Une grève comme celle que nous venons de subir permet de mesurer l'abîme qui, aujourd'hui, sépare les classes. Mais les préjugés ne sont pas du côté qu'on pourrait croire, ni l'esprit de caste de même qu'autrefois un Français demandait: “Monsieur, êtes-vous gentilhomme?” il demande à présent: “Citoyen, es-tu prolétaire?” Et de même qu'un duc et pair ne plaisantait pas sur la question des préséances, une mystérieuse hiérarchie s'établit dans la classe ouvrière avec, à son sommet, le terrassier et le manœuvre, et tout en bas, sur les frontières abhorrées du capital, le typographe, l'ouvrier du livre, celui qui comprend et qui est capable de critique, puis, plus bas encore, le bourgeois socialiste, le transfuge des classes riches, dont il a renié les doctrines, mais non l'habitude tenace de toucher des coupons de rente; en vain, un Thomas, un Sembat, voire un Longuet protestent de leur foi révolutionnaire, l'intransigeant pape rouge de Rétrograde les excommunie parce qu'ils sont nés bourgeois: jamais ne fut poussé si loin le préjugé de la naissance; car, sous l'ancien régime, un artisan pouvait bien devenir bourgeois et un bourgeois recevoir des lettres de noblesse, tandis que si tu n'es pas né prolétaire, renonce aujourd'hui à tout espoir de le devenir; il semble même que la bonne volonté des capitalistes à “faire bolchévisme” exaspère ceux qui le sont de naissance. On imagine les Molière de la cité future écrivant non Le Bourgeois gentilhomme, mais Le Bourgeois prolétaire. M. Jourdain ne serait plus nommé grand mamamouchi, mais s'affilierait la C.G.T. Au grand soir, je ne donnerais pas cher de la vie des Sembat, des Blum, des Longuet: comme on comprend le découragement d'un Albert Thomas et que, lassé de tout, il se soit retiré dans un fromage!
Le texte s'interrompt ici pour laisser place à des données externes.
(* ===== verification/JsonlCatalog.v ===== *)
(** * The catalog of the JSONL store

    The catalog file and the log of its deltas are read back, and what they say of a
    session is what its last delta said. *)

From S2P Require Import Prelude Js JsOps Json JsonSpec CanonicalJson Plan Session SessionReducer SessionInv SessionEntry SessionCommit SessionPort Jsonl JsonlStore JsonlLines JsonlJournal JsonlCrash JsonlAppend.
Local Open Scope Z_scope.

Section Catalog.
Context `{JsEngine} `{JsCrypto} `{RP : ReviewPlanContract} `{NodeHost}.

Definition catalog_ok (c : SessionCatalogProjectionV3) : Prop := isCatalogProjection (SessionCatalog_js c) = Some c.
(** A delta that a line can hold. *)
Record delta_ok (r : CatalogDeltaRecordV3) : Prop := {
  do_catalog : catalog_ok (cdr_catalog r);
  do_storable : storable (CatalogDeltaRecord_js r) = true;
}.
Definition delta_line (r : CatalogDeltaRecordV3) : string := text_of (CatalogDeltaRecord_js r).
Definition delta_bytes (rs : list CatalogDeltaRecordV3) : string := lines_bytes (delta_line <$> rs).

Lemma validateCatalogDeltaRecord_created r : catalog_ok (cdr_catalog r) → validateCatalogDeltaRecord (CatalogDeltaRecord_js r) = Ok r.
Proof.
  intros Hc. unfold validateCatalogDeltaRecord, CatalogDeltaRecord_js, delta_payload. cbn [app mbind res_bind].
  cbn [get String.eqb Ascii.eqb Bool.eqb]. change (onlyKeys _ _) with true. change (is_int (JInt FORMAT_VERSION) FORMAT_VERSION) with true.
  cbn [negb orb fail_if mbind res_bind]. rewrite Hc. cbn [mbind res_bind is_bool is_string negb orb fail_if is_str].
  rewrite bool_decide_eq_true_2 by done. cbn [negb fail_if mbind res_bind js_bool]. by destruct r.
Qed.

Lemma delta_line_one_line r : delta_ok r → one_line (delta_line r).
Proof. intros [_ Hs]. by apply line_text_one_line, storable_line. Qed.
Lemma parse_delta_lines rs : Forall delta_ok rs → parse_deltas (delta_line <$> rs) = Ok rs.
Proof.
  induction 1 as [|r rs [Hc Hs] _ IH]; [done|]. cbn [fmap list_fmap parse_deltas].
  pose proof (storable_line _ Hs) as Hl. fold (delta_line r) in Hl.
  pose proof (stored_value _ Hs) as Hp. fold (delta_line r) in Hp.
  rewrite bool_decide_eq_false_2 by (rewrite (line_text_strip _ Hl), (utf8_decode_valid _ (proj2 Hl)); done).
  rewrite Hp. cbn [mbind res_bind]. rewrite (validateCatalogDeltaRecord_created r Hc). cbn [mbind res_bind].
  change (list_fmap _ _ delta_line rs) with (delta_line <$> rs). rewrite IH. done.
Qed.
Lemma delta_bytes_snoc rs r : delta_bytes (rs ++ [r]) = delta_bytes rs +:+ terminated (delta_line r).
Proof.
  unfold delta_bytes. rewrite fmap_app, lines_bytes_app. f_equal.
  change (lines_bytes (delta_line <$> [r])) with (terminated (delta_line r) +:+ ""). apply string_app_nil_r.
Qed.

(** ** The files of the catalog *)

Record cache_ok (base : CatalogCacheV3) : Prop := {
  co_sessions : Forall catalog_ok (cc_sessions base);
  co_recoverable : forallb SAFE_ID (cc_recoverableSessionIds base) = true;
}.
Lemma catalogs_of_created cs : Forall catalog_ok cs → catalogs_of (SessionCatalog_js <$> cs) = Ok cs.
Proof.
  intros Hall. unfold catalogs_of. apply mapM_Ok. induction Hall as [|c cs Hc _ IH]; constructor; [|exact IH].
  unfold catalog_ok in Hc. by rewrite Hc.
Qed.
Lemma validateCatalogCache_created base :
  cache_ok base → validateCatalogCache (CatalogCache_js base) = Ok (base, catalog_checksum base).
Proof.
  intros [Hs Hr]. unfold validateCatalogCache, CatalogCache_js, catalog_payload, JStrs. cbn [app mbind res_bind].
  cbn [get String.eqb Ascii.eqb Bool.eqb]. change (onlyKeys _ _) with true. change (is_int (JInt FORMAT_VERSION) FORMAT_VERSION) with true.
  cbn [negb orb is_arr fail_if mbind res_bind js_arr]. rewrite (catalogs_of_created _ Hs). cbn [mbind res_bind].
  replace (forallb safeId (JStr <$> cc_recoverableSessionIds base)) with true.
  2:{ symmetry. apply forallb_true, Forall_fmap. apply forallb_true in Hr. exact Hr. }
  cbn [negb orb is_string fail_if mbind res_bind is_str js_str].
  unfold catalog_checksum at 1. unfold catalog_payload, JStrs. rewrite bool_decide_eq_true_2 by done. cbn [negb fail_if mbind res_bind].
  do 2 f_equal. destruct base as [sessions ids]. cbn. f_equal. rewrite <-list_fmap_compose.
  change (js_str ∘ JStr) with (@id string). apply list_fmap_id.
Qed.
Lemma validateCatalogState_created sum : validateCatalogState (catalogState sum) sum = Ok tt.
Proof.
  unfold validateCatalogState, catalogState, with_checksum, state_payload. cbn [app mbind res_bind].
  cbn [get String.eqb Ascii.eqb Bool.eqb]. change (onlyKeys _ _) with true. change (is_int (JInt FORMAT_VERSION) FORMAT_VERSION) with true.
  unfold is_str. by rewrite !bool_decide_eq_true_2.
Qed.

(** The disk has the catalog [base] and the deltas [rs], with a torn line or not. *)
Record catalog (d : Disk) (base : CatalogCacheV3) (rs : list CatalogDeltaRecordV3) (tail : string) : Prop := {
  cl_base : dk_catalog d = Some (CatalogCache_js base);
  cl_state : dk_state d = Some (catalogState (catalog_checksum base));
  cl_delta : dk_delta d = Some (delta_bytes rs +:+ tail);
  cl_cache : cache_ok base;
  cl_deltas : Forall delta_ok rs;
  cl_tail : one_line tail;
}.

Lemma readCatalogUnlocked_kept d base rs tail :
  catalog d base rs tail →
  ∃ ws, readCatalogUnlocked d = (ws, Ok (merge_deltas base rs)) ∧
    ws = (if Nat.ltb 0 (String.length tail) then [truncate_delta (String.length (delta_bytes rs))] else []) ∧
    catalog (apply_writes d ws) base rs "".
Proof.
  intros [Hb Hs Hd Hc Hrs Ht].
  assert (readCatalogDeltaUnlocked d = ([], Ok (rs, String.length (delta_bytes rs),
    (String.length (delta_bytes rs) + String.length tail)%nat))) as Hread.
  { unfold readCatalogDeltaUnlocked. rewrite (bind_pure _ _ (Some (delta_bytes rs +:+ tail))) by (unfold gets; by rewrite Hd).
    rewrite (bind_pure _ _ (delta_bytes rs +:+ tail)) by done.
    assert (split_lines (delta_bytes rs +:+ tail) = (delta_line <$> rs, tail)) as ->.
    { apply split_lines_bytes; [|done]. apply Forall_fmap. eapply Forall_impl; [exact Hrs|]. exact delta_line_one_line. }
    rewrite (bind_pure _ _ rs) by (unfold lift; by rewrite parse_delta_lines). rewrite string_app_length, Nat.add_sub. done. }
  unfold readCatalogUnlocked, read_value.
  rewrite (bind_pure _ _ (CatalogCache_js base)) by (rewrite (bind_pure _ _ (dk_catalog d)) by done; by rewrite Hb).
  rewrite (bind_pure _ _ (base, catalog_checksum base)) by (unfold lift; by rewrite validateCatalogCache_created).
  rewrite (bind_pure _ _ (catalogState (catalog_checksum base))) by (rewrite (bind_pure _ _ (dk_state d)) by done; by rewrite Hs).
  rewrite (bind_pure _ _ tt) by (unfold lift; by rewrite validateCatalogState_created).
  rewrite (bind_pure _ _ _ d Hread). cbn [fst snd]. destruct (Nat.ltb _ _) eqn:Hlt.
  - exists [truncate_delta (String.length (delta_bytes rs))]. split; [done|].
    apply Nat.ltb_lt in Hlt. rewrite (proj2 (Nat.ltb_lt 0 (String.length tail))) by lia. split; [done|]. split; try done.
    cbn [apply_writes foldl apply_write with_catalog dk_delta]. rewrite Hd. cbn [fmap option_fmap option_map].
    by rewrite substring_prefix, string_app_nil_r.
  - apply Nat.ltb_ge in Hlt. destruct tail as [|a tail]; [|cbn [String.length] in Hlt; lia].
    exists []. by repeat (split; [done|]).
Qed.
Lemma catalog_appended d base rs tail r :
  catalog d base rs "" → delta_ok r → (∃ rest, terminated (delta_line r) = tail +:+ rest) →
  catalog (apply_write d (append_delta tail)) base rs tail ∨
  tail = terminated (delta_line r) ∧ catalog (apply_write d (append_delta tail)) base (rs ++ [r]) "".
Proof.
  intros [Hb Hs Hd Hc Hrs Ht] Hr Hpart. rewrite string_app_nil_r in Hd.
  destruct (torn_terminated _ _ (delta_line_one_line r Hr) Hpart) as [->|Hone].
  - right. split; [done|]. split; try done; [|by apply Forall_app; rewrite Forall_singleton].
    cbn [apply_write with_catalog dk_delta]. rewrite Hd. cbn. by rewrite string_app_nil_r, delta_bytes_snoc.
  - left. split; try done. cbn [apply_write with_catalog dk_delta]. by rewrite Hd.
Qed.

(** ** What the catalog says of a session *)

Definition entry_of (acc : list (string * SessionCatalogProjectionV3) * list string) (sid : string) :
    option SessionCatalogProjectionV3 * bool := (mget sid acc.1, memb sid acc.2).
Lemma merge_delta_entry acc r sid :
  entry_of (merge_delta acc r) sid =
    if decide (ca_sessionId (cdr_catalog r) = sid) then (Some (cdr_catalog r), cdr_recoverable r) else entry_of acc sid.
Proof.
  unfold entry_of, merge_delta, set_catalog. cbn [fst snd]. case_decide as Hs.
  - subst sid. rewrite mget_mset_eq. f_equal. destruct (cdr_recoverable r); unfold set_add, set_delete.
    + destruct (memb _ acc.2) eqn:Hm; [done|]. apply memb_true. set_solver.
    + apply memb_false. rewrite list_elem_of_In, List.filter_In. intros [_ Hn]. by rewrite String.eqb_refl in Hn.
  - rewrite mget_mset_ne by done. f_equal. destruct (cdr_recoverable r); unfold set_add, set_delete.
    + destruct (memb (ca_sessionId _) acc.2); [done|]. apply eq_true_iff_eq. rewrite !memb_true. set_solver.
    + apply eq_true_iff_eq. rewrite !memb_true, !list_elem_of_In, List.filter_In. 
      destruct (String.eqb_spec (ca_sessionId (cdr_catalog r)) sid); [done|]. cbn. tauto.
Qed.
Definition catalog_entry (base : CatalogCacheV3) (rs : list CatalogDeltaRecordV3) (sid : string) :=
  entry_of (merged base rs) sid.
Lemma catalog_entry_snoc base rs r sid :
  catalog_entry base (rs ++ [r]) sid =
    if decide (ca_sessionId (cdr_catalog r) = sid) then (Some (cdr_catalog r), cdr_recoverable r) else catalog_entry base rs sid.
Proof. unfold catalog_entry, merged. rewrite foldl_app. apply merge_delta_entry. Qed.

(** ** What is listed *)

Lemma catalog_ok_safe c : catalog_ok c → SAFE_ID (ca_sessionId c) = true.
Proof.
  unfold catalog_ok, isCatalogProjection, SessionCatalog_js. cbn [app]. destruct (SAFE_ID (ca_sessionId c)) eqn:Hs; [done|].
  cbn [get String.eqb Ascii.eqb Bool.eqb safeId]. rewrite Hs, andb_false_r. done.
Qed.
Record merged_wf (acc : list (string * SessionCatalogProjectionV3) * list string) : Prop := {
  mw_keys : NoDup acc.1.*1;
  mw_values : Forall (λ kc, kc.1 = ca_sessionId kc.2 ∧ catalog_ok kc.2) acc.1;
}.
Lemma set_catalog_wf m ids c ids' : merged_wf (m, ids) → catalog_ok c → merged_wf (set_catalog m c, ids').
Proof.
  intros [Hk Hv] Hc. unfold set_catalog. split; cbn [fst] in *; [by apply mset_NoDup|]. rewrite Forall_forall in *.
  intros [k x] [[-> ->]|Hin]%mset_elem_weak; [done|by apply (Hv (k, x))].
Qed.
Lemma merged_deltas_wf base rs : cache_ok base → Forall delta_ok rs → merged_wf (merged base rs).
Proof.
  intros [Hs _] Hrs. unfold merged.
  assert (merged_wf (mof ((λ c, (ca_sessionId c, c)) <$> cc_sessions base), remove_dups (cc_recoverableSessionIds base))) as Hbase.
  { revert Hs. generalize (remove_dups (cc_recoverableSessionIds base)) as ids, (cc_sessions base) as cs. intros ids cs Hs.
    induction cs as [|c cs IH] using rev_ind; [split; constructor|].
    apply Forall_app in Hs as [Hs Hc%Forall_inv]. rewrite fmap_app. cbn [fmap list_fmap]. rewrite mof_snoc.
    eapply set_catalog_wf; [by apply IH|done]. }
  revert Hbase. generalize (mof ((λ c, (ca_sessionId c, c)) <$> cc_sessions base), remove_dups (cc_recoverableSessionIds base)) as acc.
  induction Hrs as [|r rs [Hr _] _ IH]; intros acc Hacc; [done|]. cbn [foldl]. apply IH. destruct acc as [m ids].
  unfold merge_delta. cbn [fst snd]. by eapply set_catalog_wf.
Qed.

Lemma listCatalog_kept d base rs :
  catalog d base rs "" →
  ∃ l, listCatalog true d = ([], Ok l) ∧
    ∀ c, c ∈ l ↔ ∃ sid, SAFE_ID sid = true ∧ (catalog_entry base rs sid).1 = Some c.
Proof.
  intros Hc. destruct (readCatalogUnlocked_kept _ _ _ _ Hc) as (ws & Hread & -> & _). cbn [String.length Nat.ltb Nat.leb] in Hread.
  exists (sortCatalog (cc_sessions (merge_deltas base rs))). split.
  { unfold listCatalog, run. rewrite (bind_pure _ _ tt) by done. by rewrite (bind_pure _ _ _ d Hread). }
  intros c. unfold merge_deltas, catalogCache, sortCatalog, catalog_entry, entry_of. cbn [cc_sessions fst].
  rewrite !js_sort_elem, list_elem_of_fmap. destruct (merged_deltas_wf base rs (cl_cache _ _ _ _ Hc) (cl_deltas _ _ _ _ Hc)) as [Hk Hv].
  rewrite Forall_forall in Hv. split.
  - intros ([k x] & -> & Hin). destruct (Hv _ Hin) as [Hkx Hok]. cbn in *. subst k. exists (ca_sessionId x).
    split; [by apply catalog_ok_safe|]. by apply mget_elem.
  - intros (sid & _ & Hg). apply mget_elem_inv in Hg. by exists (sid, c).
Qed.
Lemma listRecoverable_kept d base rs :
  catalog d base rs "" →
  ∃ ids, listRecoverableSessionIds true d = ([], Ok ids) ∧ ∀ sid, sid ∈ ids ↔ (catalog_entry base rs sid).2 = true.
Proof.
  intros Hc. destruct (readCatalogUnlocked_kept _ _ _ _ Hc) as (ws & Hread & -> & _). cbn [String.length Nat.ltb Nat.leb] in Hread.
  exists (sort_texts (cc_recoverableSessionIds (merge_deltas base rs))). split.
  { unfold listRecoverableSessionIds, run. rewrite (bind_pure _ _ tt) by done. by rewrite (bind_pure _ _ _ d Hread). }
  intros sid. unfold merge_deltas, catalogCache, sort_texts, catalog_entry, entry_of. cbn [cc_recoverableSessionIds snd].
  by rewrite !js_sort_elem, elem_of_remove_dups, memb_true.
Qed.
End Catalog.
Nous lisons ces noms: Loriot, Saumonneau… Ces bolchevistes sont des êtres vivants, pensants, avec qui on aimerait causer, discuter, –mais aucune rencontre possible: ils évoluent dans une autre planète; existe-t-il entre ces mystérieux prophètes et un jeune bourgeois curieux un terrain commun? Hélas! Il n'y a plus, entre les hommes, de “religion” (au sens étymologique du mot, qui signifie ce qui relie). Autrefois, grands seigneurs, bourgeois, artisans se retrouvaient à genoux devant le même tabernacle; de la même chaire, ils recevaient la même parole; à défaut de la religion du Christ, ils étaient unis dans celle du Roi: je songe à ces foules qui pendant la maladie de Louis XV, gémissantes et priantes, emplissaient les églises. A cette foi catholique et royaliste, la Révolution substitua la religion de la patrie et celle de la liberté qui subsistent encore puisqu'elles viennent de nous sauver. Mais enfin comment nier que chez quelques-uns –qui malheureusement sont des “militants”– le culte de l'internationale tende à remplacer celui de la patrie? Idéal qui d'ailleurs n'offre rien d'artificiel et que depuis des siècles, les hommes ont caressé: alors ils ne disaient pas “internationale” mais “chrétienté”.

*

Nietszche, prophétiquement, nous annonçait l'apparition d'une espèce d'hommes sûrnationale et nomade, “qui, écrivait-il, comme signe distinctif, possède physiologiquement parlant, un maximum de faculté d'assimilation”. Il appelait ce phénomène: la création de l'Européen; –mais nous le voyons s'accomplir moins dans les individus que dans une caste: le prolétariat. Alors que la religion, la philosophie, la littérature tendent à différencier les hommes, à marquer leurs oppositions, le travail tel que celui que le machinisme contemporain impose aux ouvriers, cette spécialisation abrutissante qui condamne un homme à tourner toute sa vie un boulon ou à poinçonner des billets de Métro, nivèle, unifie les intelligences, confond, d’une extrémité à l'autre du monde, les intérêts de la caste prolétarienne. Un écrivain –fût-il anarchiste– appartient à sa patrie, lui rend témoignage malgré lui. Mais les conditions du travail des prolétaires les prédisposent à l'internationalisme. Il y a là un sentiment naturel contre lequel nous ne devons lutter que parce qu'il a dévié: ce besoin d'union et d'amour universels que l'Evangile apporta au monde; et c'est ici qu'apparaît tout ce que l'Europe a perdu en perdant la notion de chrétienté.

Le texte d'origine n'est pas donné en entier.